I.Alegria(1),A.Gurrutxaga (2),P.Lizaso(2),X.Saralegi (2),S. Ugartetxea(2),R.Urizar(1)
(1)Ixa taldea–University of the Basque Country
acpalloi@si.ehu.es
(2)Elhuyar Fundazioa
agurrutxaga@elhuyar.com
ERAUZTERM: a xml-based term extraction tool for basque
1. Introduction
The aim of this project is to develop a modular term extraction tool for Basque. It is based on linguistic and statistic techniques, and XML technology. Being Basque a highly inflected language, morphosyntactic information is vital. Furthermore, as the unification process of the language is not finished yet, texts present higher term dispersion than in a highly normalized language.
This project is part of the Hizking21 ( www.hizking21.org ) project, which is developed to support basic research in language engineering and to achieve technical and scientific aims in the field of language technologies.
The specialized corpus used consists of 2,706,809 words and includes all the articles published by Elhuyar Foundation in Zientzia.net site ( www.zientzia.net ) until 2003. A sample of 13,756 words and composed exclusively by computer science divulgation articles has been processed manually. In the second phase of the project (2004), a larger hand-tagged corpus will be available.
2. Extractor design
For the selection of the terminological units, only NPs are taken into account. In order to select the most usual NP structures of Basque terms, we have taken as starting point the previous work done by the IXA group (Urizar et al. 2000). Apart from the morphosyntactic pattern detection, term normalization is adjusted to remove term variation. After the linguistic process, a raw list of term-candidates is generated. The statistical module classifies this list and selects the most probable combinations.
2.1 Linguistic process
The system uses Euslem for morphological tagging/disambiguation process, and it is essential to detect and to mark up the word combinations corresponding to the structures of the terms. Consequently, different word combinations of the same canonical form can be related. The selection of morphosyntactic patterns is based on shallow syntactic analysis (using the information of the tagger), and is carried out by a finite-state transducer. In order to improve the accuracy of the extractor, the results of this process have been checked with the hand-tagged corpora in a feedback process.
In order to deal with terms included in longer combinations, nested terms, the linguistic module decomposes maximal NPs into sub-structures. Those syntactic constituents (head and expansion) that follow the maximal probability of including a term are maintained.
2.2 Statistical process
Finding individual terms is a very important challenge for a real system. In order to achieve this goal, the relative frequency of the nouns is contrasted against the relative frequency of a general corpus.
Relative frequency conjointly with word association measures command the multiword terms. Our approach here is based on Mutual Information (MI), Log-likelihood (LR), Mutual Expectation (ME) and Log-lineal measures. The best results until now are shown by LR measure in NN combination.
The result is a classified list, which can be shown completely for semiautomatic term-extraction or can be cut off to increase the precision in automatic processing (i.e.
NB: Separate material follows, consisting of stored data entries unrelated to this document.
(** ** The order of eviction *)

(** X14.  Eviction is first in, first out: after any sequence of [add]
    calls on a new [HistoryBigram], the recent pool lists the last 8192
    non-empty sentences added, the newest first, and the final pool lists
    all the earlier ones, the newest first; the counts of the recent pool
    are the numbers of occurrences in these last 8192 sentences, and the
    counts of the final pool those in the earlier ones. *)
Theorem adds_split_history (ss : list (list string)) :
  let d := adds ss newHistoryBigram in
  let fs := filter (λ s, s ≠ []) ss in
  let recent := drop (length fs - capacity) fs in
  let earlier := take (length fs - capacity) fs in
  recent_ (recentPool_ d) = rev recent
  ∧ recent_ (finalPool_ d) = rev earlier
  ∧ (∀ w, unigramFreq (recentPool_ d) w = total (occurrences w) recent
          ∧ unigramFreq (finalPool_ d) w = total (occurrences w) earlier)
  ∧ (∀ w1 w2,
        bigramFreq (recentPool_ d) w1 w2
        = total (key_occurrences (bigramKey w1 w2)) recent
        ∧ bigramFreq (finalPool_ d) w1 w2
          = total (key_occurrences (bigramKey w1 w2)) earlier).
Proof.
  cbv zeta. rewrite adds_filter.
  destruct (adds_history _ (filter_nonempty ss)) as (Hrec & Hfin & _).
  pose proof (well_formed_adds (filter (λ s, s ≠ []) ss) _ well_formed_new)
    as [Hr Hf _ _ _].
  destruct Hr as [_ _ _ _ Hru Hrb], Hf as [_ _ _ _ Hfu Hfb].
  split_and!; try done.
  - intros w. rewrite !unigramFreq_freq, Hru, Hfu, Hrec, Hfin, !total_rev. done.
  - intros w1 w2. rewrite !bigramFreq_freq, Hrb, Hfb, Hrec, Hfin, !total_rev. done.
Qed.

(** ** A failure in the final tier *)

(** X15.  When the stream holds the announced sentence records and then
    fails to give the first trie, [load] fails after it has added every
    sentence to the cleared recent pool and cleared the final pool: the
    recent pool is loaded, the final pool is empty, and the sentences that
    the loading evicted are lost. *)
Theorem load_failure_in_final_tier (d : HistoryBigramPrivate)
    (ss : list (list string)) (tail : Stream.t) :
  maxSize_ (recentPool_ d) ≠ 0 → maxSize_ (finalPool_ d) = 0 →
  Forall fits ss → Z.of_nat (length ss) < 2 ^ 32 →
  Stream.trie_load tail = None →
  let d0 := mkPrivate (finalPool_ d) (clear (recentPool_ d)) (unknown_ d) in
  HistoryBigram_load
    (Stream.marshall (Z.of_nat (length ss)) ++ flat_map save_sentence ss ++ tail) d
  = (None, mkPrivate (newPool 0) (recentPool_ (adds ss d0)) (unknown_ d)).
Proof.
  intros Hrm Hfm Hss Hlen Htail d0.
  unfold HistoryBigram_load, load. cbn [clear maxSize_].
  destruct (Z.eqb_spec (maxSize_ (recentPool_ d)) 0) as [|_]; [done|].
  rewrite unmarshall_marshall by lia.
  replace (Z.to_nat (Z.of_nat (length ss))) with (length ss + 0)%nat by lia.
  change (clear (recentPool_ d)) with (recentPool_ d0).
  change (finalPool_ d) with (finalPool_ d0) at 1.
  rewrite load_sentences_saved by done.
  cbn [load_sentences].
  unfold final_load, load. cbn [clear maxSize_].
  rewrite (proj2 (adds_maxSize ss d0)). cbn [d0 finalPool_]. rewrite Hfm.
  change (0 =? 0) with true. cbv iota. rewrite Htail.
  unfold clear. rewrite (proj2 (adds_maxSize ss d0)). cbn [d0 finalPool_].
  by rewrite Hfm.
Qed.

Lemma load_failure_in_final_tier_witness :
  HistoryBigram_load
    (Stream.marshall (Z.of_nat (length [["a"]]%string))
       ++ flat_map save_sentence [["a"]]%string ++ [])
    (adds [["z"]]%string newHistoryBigram)
  = (None,
     mkPrivate (newPool 0)
       (recentPool_
          (adds [["a"]]%string
             (mkPrivate (finalPool_ (adds [["z"]]%string newHistoryBigram))
                (clear (recentPool_ (adds [["z"]]%string newHistoryBigram)))
                (unknown_ (adds [["z"]]%string newHistoryBigram)))))
       (unknown_ (adds [["z"]]%string newHistoryBigram))).
Proof.
  apply (load_failure_in_final_tier (adds [["z"]]%string newHistoryBigram)
           [["a"]]%string []).
  - discriminate.
  - reflexivity.
  - repeat constructor; vm_compute; reflexivity.
  - vm_compute. reflexivity.
  - reflexivity.
Defined.

(** ** The order of the sentences below the capacity *)

Lemma total_Permutation (f : list string → Z) (l1 l2 : list (list string)) :
  l1 ≡ₚ l2 → total f l1 = total f l2.
Proof.
  induction 1 as [|s l1 l2 _ IH|s1 s2 l|l1 l2 l3 _ IH1 _ IH2]; simpl; lia.
Qed.

Lemma score_ext (log10 : Float32.float → Float32.float) (d d' : HistoryBigramPrivate)
    (prev cur : string) :
  (∀ w, unigramFreq (recentPool_ d) w = unigramFreq (recentPool_ d') w) →
  (∀ w, unigramFreq (finalPool_ d) w = unigramFreq (finalPool_ d') w) →
  (∀ w1 w2, bigramFreq (recentPool_ d) w1 w2 = bigramFreq (recentPool_ d') w1 w2) →
  (∀ w1 w2, bigramFreq (finalPool_ d) w1 w2 = bigramFreq (finalPool_ d') w1 w2) →
  size (recentPool_ d) = size (recentPool_ d') →
  size (finalPool_ d) = size (finalPool_ d') →
  unknown_ d = unknown_ d' →
  HistoryBigram_score log10 d prev cur = HistoryBigram_score log10 d' prev cur.
Proof.
  intros Hru Hfu Hrb Hfb Hrs Hfs Hunk.
  unfold HistoryBigram_score, score_pr, Private_unigramFreq, Private_bigramFreq,
    Private_size.
  by rewrite !Hru, !Hfu, Hrb, Hfb, Hrs, Hfs, Hunk.
Qed.

(** X16.  As long as nothing is evicted (at most 8192 non-empty sentences),
    the order in which the sentences are added does not matter: two
    sequences that are permutations of each other give the same tries in
    the recent pool, the same sizes, and the same [score] and [isUnknown]
    for all words. *)
Theorem score_ignores_order (ss ss' : list (list string)) :
  ss ≡ₚ ss' →
  Z.of_nat (length (filter (λ s, s ≠ []) ss)) ≤ 8192 →
  let d := adds ss newHistoryBigram in
  let d' := adds ss' newHistoryBigram in
  unigram_ (recentPool_ d) = unigram_ (recentPool_ d')
  ∧ bigram_ (recentPool_ d) = bigram_ (recentPool_ d')
  ∧ size (recentPool_ d) = size (recentPool_ d')
  ∧ finalPool_ d = finalPool_ d'
  ∧ (∀ log10 prev cur,
        HistoryBigram_score log10 d prev cur = HistoryBigram_score log10 d' prev cur)
  ∧ (∀ w, HistoryBigram_isUnknown d w = HistoryBigram_isUnknown d' w).
Proof.
  intros Hperm Hlen. cbv zeta. pose proof capacity_Z as Hcap.
  assert (Hfperm : filter (λ s, s ≠ []) ss ≡ₚ filter (λ s, s ≠ []) ss')
    by by apply filter_Permutation.
  assert (Hlen' : length (filter (λ s, s ≠ []) ss')
                  = length (filter (λ s, s ≠ []) ss))
    by (symmetry; by apply Permutation_length).
  rewrite (adds_filter ss), (adds_filter ss').
  set (fs := filter (λ s, s ≠ []) ss) in *.
  set (fs' := filter (λ s, s ≠ []) ss') in *.
  destruct (adds_history fs (filter_nonempty ss)) as (Hrec & Hfin & Hunk).
  destruct (adds_history fs' (filter_nonempty ss')) as (Hrec' & Hfin' & Hunk').
  pose proof (well_formed_adds fs _ well_formed_new) as [Hr Hf _ Hfm _].
  pose proof (well_formed_adds fs' _ well_formed_new) as [Hr' Hf' _ Hfm' _].
  rewrite Hlen' in Hrec', Hfin'.
  replace (length fs - capacity)%nat with 0%nat in * by lia.
  rewrite drop_0 in Hrec, Hrec'. rewrite take_0 in Hfin, Hfin'.
  set (d := adds fs newHistoryBigram) in *.
  set (d' := adds fs' newHistoryBigram) in *.
  assert (Hfinal : finalPool_ d = finalPool_ d').
  { apply counted_ext; try done; congruence. }
  assert (Hu : unigram_ (recentPool_ d) = unigram_ (recentPool_ d')).
  { apply positive_ext; [apply Hr|apply Hr'|]. intros k.
    rewrite (counted_unigram _ Hr), (counted_unigram _ Hr'), Hrec, Hrec', !total_rev.
    by apply total_Permutation. }
  assert (Hb : bigram_ (recentPool_ d) = bigram_ (recentPool_ d')).
  { apply positive_ext; [apply Hr|apply Hr'|]. intros k.
    rewrite (counted_bigram _ Hr), (counted_bigram _ Hr'), Hrec, Hrec', !total_rev.
    by apply total_Permutation. }
  assert (Hs : size (recentPool_ d) = size (recentPool_ d')).
  { unfold size. rewrite (counted_size _ Hr), (counted_size _ Hr'), Hrec, Hrec'.
    rewrite !length_rev. lia. }
  assert (Hru : ∀ w, unigramFreq (recentPool_ d) w = unigramFreq (recentPool_ d') w).
  { intros w. by rewrite !unigramFreq_freq, Hu. }
  assert (Hrb : ∀ w1 w2, bigramFreq (recentPool_ d) w1 w2
                         = bigramFreq (recentPool_ d') w1 w2).
  { intros w1 w2. by rewrite !bigramFreq_freq, Hb. }
  split_and!; try done.
  - intros log10 prev cur. apply score_ext; try done.
    + intros w. by rewrite Hfinal.
    + intros w1 w2. by rewrite Hfinal.
    + by rewrite Hfinal.
    + congruence.
  - intros w. unfold HistoryBigram_isUnknown, Private_unigramFreq.
    by rewrite Hru, Hfinal.
Qed.

Lemma score_ignores_order_witness :
  HistoryBigram_score (λ x, x) (adds [["a"; "b"]; ["c"]]%string newHistoryBigram)
    "a" "b"
  = HistoryBigram_score (λ x, x) (adds [["c"]; ["a"; "b"]]%string newHistoryBigram)
      "a" "b".
Proof.
  assert (Hperm : [["a"; "b"]; ["c"]]%string ≡ₚ [["c"]; ["a"; "b"]]%string)
    by apply Permutation_swap.
  assert (Hlen : Z.of_nat (length (filter (λ s : list string, s ≠ [])
                                     [["a"; "b"]; ["c"]]%string)) ≤ 8192)
    by (vm_compute; discriminate).
  destruct (score_ignores_order _ _ Hperm Hlen) as (_ & _ & _ & _ & Hscore & _).
  apply Hscore.
Defined.

(** ** Candidates that the lattice-node factory keeps *)

Section Kept.

Import PinyinDecoder.
Context {State : Type} (model : LanguageModelBase).

(** X17.  The factory keeps every candidate whose word the model knows and
    every candidate whose encoded pinyin is not 2 bytes long (no data at
    all counts as 0 bytes), whatever the path, even an empty one, since the
    path is not looked at then; and on a non-empty path it keeps every
    candidate that starts at the start node of the graph and every
    candidate when [onlyPath] is set.  The node that is created has the
    encoded pinyin of the data. *)
Theorem createLatticeNodeImpl_keeps
    (graph : SegmentGraphBase) (word : string) (idx : WordIndex)
    (path : SegmentGraphPath) (state : State) (cost : Float32.float)
    (data : option PinyinLatticeNodePrivate) (onlyPath : bool) :
  let candidate := mkNode word idx path state cost data in
  isUnknown idx word = false
  ∨ String.length (encodedPinyin candidate) ≠ 2%nat
  ∨ (path ≠ [] ∧ (hd_error path = Some (start graph) ∨ onlyPath = true)) →
  createLatticeNodeImpl graph model word idx path state cost data onlyPath
  = Some candidate
  ∧ encodedPinyin candidate
    = match data with Some d => encodedPinyin_ d | None => ""%string end.
Proof.
  intros candidate Hkeep. split; [|done]. subst candidate.
  unfold createLatticeNodeImpl, encodedPinyin in *. cbn [d_ptr] in Hkeep.
  destruct (isUnknown idx word); [|done]. cbn [andb].
  destruct Hkeep as [Hk|[Hlen|[Hpath Hk]]]; [done| |].
  - destruct data as [[enc]|]; [|done]. cbn [encodedPinyin_] in *.
    destruct (Nat.eqb_spec (String.length enc) 2); [done|done].
  - destruct data as [[enc]|]; [|done]. cbn [encodedPinyin_].
    destruct (String.length enc =? 2)%nat; [|done]. cbn [andb].
    destruct path as [|front rest]; [done|]. cbn [hd_error] in Hk.
    destruct Hk as [Hfront| ->].
    + injection Hfront as ->. by rewrite Z.eqb_refl.
    + by rewrite andb_false_r.
Qed.

End Kept.

Lemma createLatticeNodeImpl_keeps_witness :
  let model := PinyinDecoder.Build_LanguageModelBase (λ _ _, true) in
  let graph := PinyinDecoder.mkGraph 0 in
  let data := Some (PinyinDecoder.mkData "ab") in
  PinyinDecoder.createLatticeNodeImpl graph model "w" 7 [5] tt Float32.zero data true
  = Some (PinyinDecoder.mkNode "w"%string 7 [5] tt Float32.zero data).
Proof.
  intros model graph data.
  apply (createLatticeNodeImpl_keeps model graph "w"%string 7 [5] tt Float32.zero
           data true).
  right. right. split; [discriminate|]. right. reflexivity.
Defined.

(** ** A load that fails *)

(** The sentence lists after [add] calls on a [HistoryBigram] whose recent
    pool is empty, whatever its final pool holds: the recent pool lists
    the last 8192 sentences, and the final pool has received the earlier
    ones, in the order in which they were added. *)
Lemma adds_from_cleared (d : HistoryBigramPrivate) (fs : list (list string)) :
  maxSize_ (recentPool_ d) = 8192 → recent_ (recentPool_ d) = [] →
  Forall (λ s, s ≠ []) fs →
  recent_ (recentPool_ (adds fs d)) = rev (drop (length fs - capacity) fs)
  ∧ finalPool_ (adds fs d)
    = fold_left (λ f s, final_add s f) (take (length fs - capacity) fs) (finalPool_ d).
Proof.
  intros Hrm Hnil. induction fs as [|s fs IH] using rev_ind; intros Hall.
  { rewrite take_nil. by split. }
  apply Forall_app in Hall as [Hfs Hs]. inversion_clear Hs as [|? ? Hs' _].
  destruct (IH Hfs) as (Hrec & Hfin). clear IH.
  pose proof capacity_Z as Hcap.
  pose proof (proj1 (adds_maxSize fs d)) as Hrm'. rewrite Hrm in Hrm'.
  rewrite adds_snoc, length_app. cbn [length].
  set (d1 := adds fs d) in *.
  destruct (decide (length fs < capacity)%nat) as [Hlt|Hge].
  - rewrite HistoryBigram_add_below; [|done|].
    2: { rewrite Hrm', Hrec, length_rev, length_drop. lia. }
    cbn [recentPool_ finalPool_].
    destruct (insert_frame s (recentPool_ d1)) as (_ & _ & ->).
    rewrite Hrec, Hfin.
    replace (length fs + 1 - capacity)%nat with 0%nat by lia.
    replace (length fs - capacity)%nat with 0%nat by lia.
    rewrite !drop_0, !take_0, rev_app_distr. done.
  - set (k := (length fs - capacity)%nat) in *.
    assert (Hk : (k < length fs)%nat) by lia.
    destruct (lookup_lt_is_Some_2 fs k Hk) as [old Hold].
    assert (Hrest : recent_ (recentPool_ d1) = rev (drop (S k) fs) ++ [old]).
    { rewrite Hrec, (drop_S _ _ _ Hold). reflexivity. }
    rewrite (HistoryBigram_add_full _ _ _ old Hs' Hrest).
    2: { rewrite Hrm', Hrec, length_rev, length_drop. lia. }
    cbn [recentPool_ finalPool_].
    destruct (insert_frame s (pop_back (remove old (recentPool_ d1)))) as (_ & _ & ->).
    destruct (evicted_frame old (recentPool_ d1)) as (_ & _ & -> & _).
    rewrite Hrest, removelast_last, Hfin.
    replace (length fs + 1 - capacity)%nat with (S k) by lia.
    rewrite drop_app_le, take_app_le by lia.
    rewrite rev_app_distr, (take_S_r _ _ _ Hold), fold_left_app. done.
Qed.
Information Retrieval). In the first case, a tool helps managing the terminology.
3 The tool
The application has been designed to accept various document formats. The context of the extracted terms will be also available for the user. Three-tier logic architecture has been defined: user interface, process logic, and data management. The physical design lies on a web browser, a web server, and a native XML database (Berkeley DB XML).
4 Evaluation
State-of-art in this area shows that good recall and precision is not possible. However, when the terms are manually checked, and this is the first requirement of our system, high recall and a good interface is the main aim. LR bigram results:
Recall Precision Automatic Manual Guessed
Respect to hand corpora 78.43 27.78 720 255 200These results are near from the related work and we think they can be improved in the close future. The analysis of errors indicates some limitations of the linguistic tools in two main matters: a) identifying foreign words; b) postpositions. Postpositions produce a non-negligible amount of noise, and to avoid it the insertion of new rules in the grammar is being carried out. Improving the tagger is in progress in order to solve the first problem.
5 Conclusion
The results are satisfactory and we are planning to improve them in the second phase of the project, where Machine-learning paradigm and semantics are planned to be used. Besides, this project is integrative, because it is a continuation of the research in this field, and it is a key project because tools developed for other languages show unfavourable results for Basque.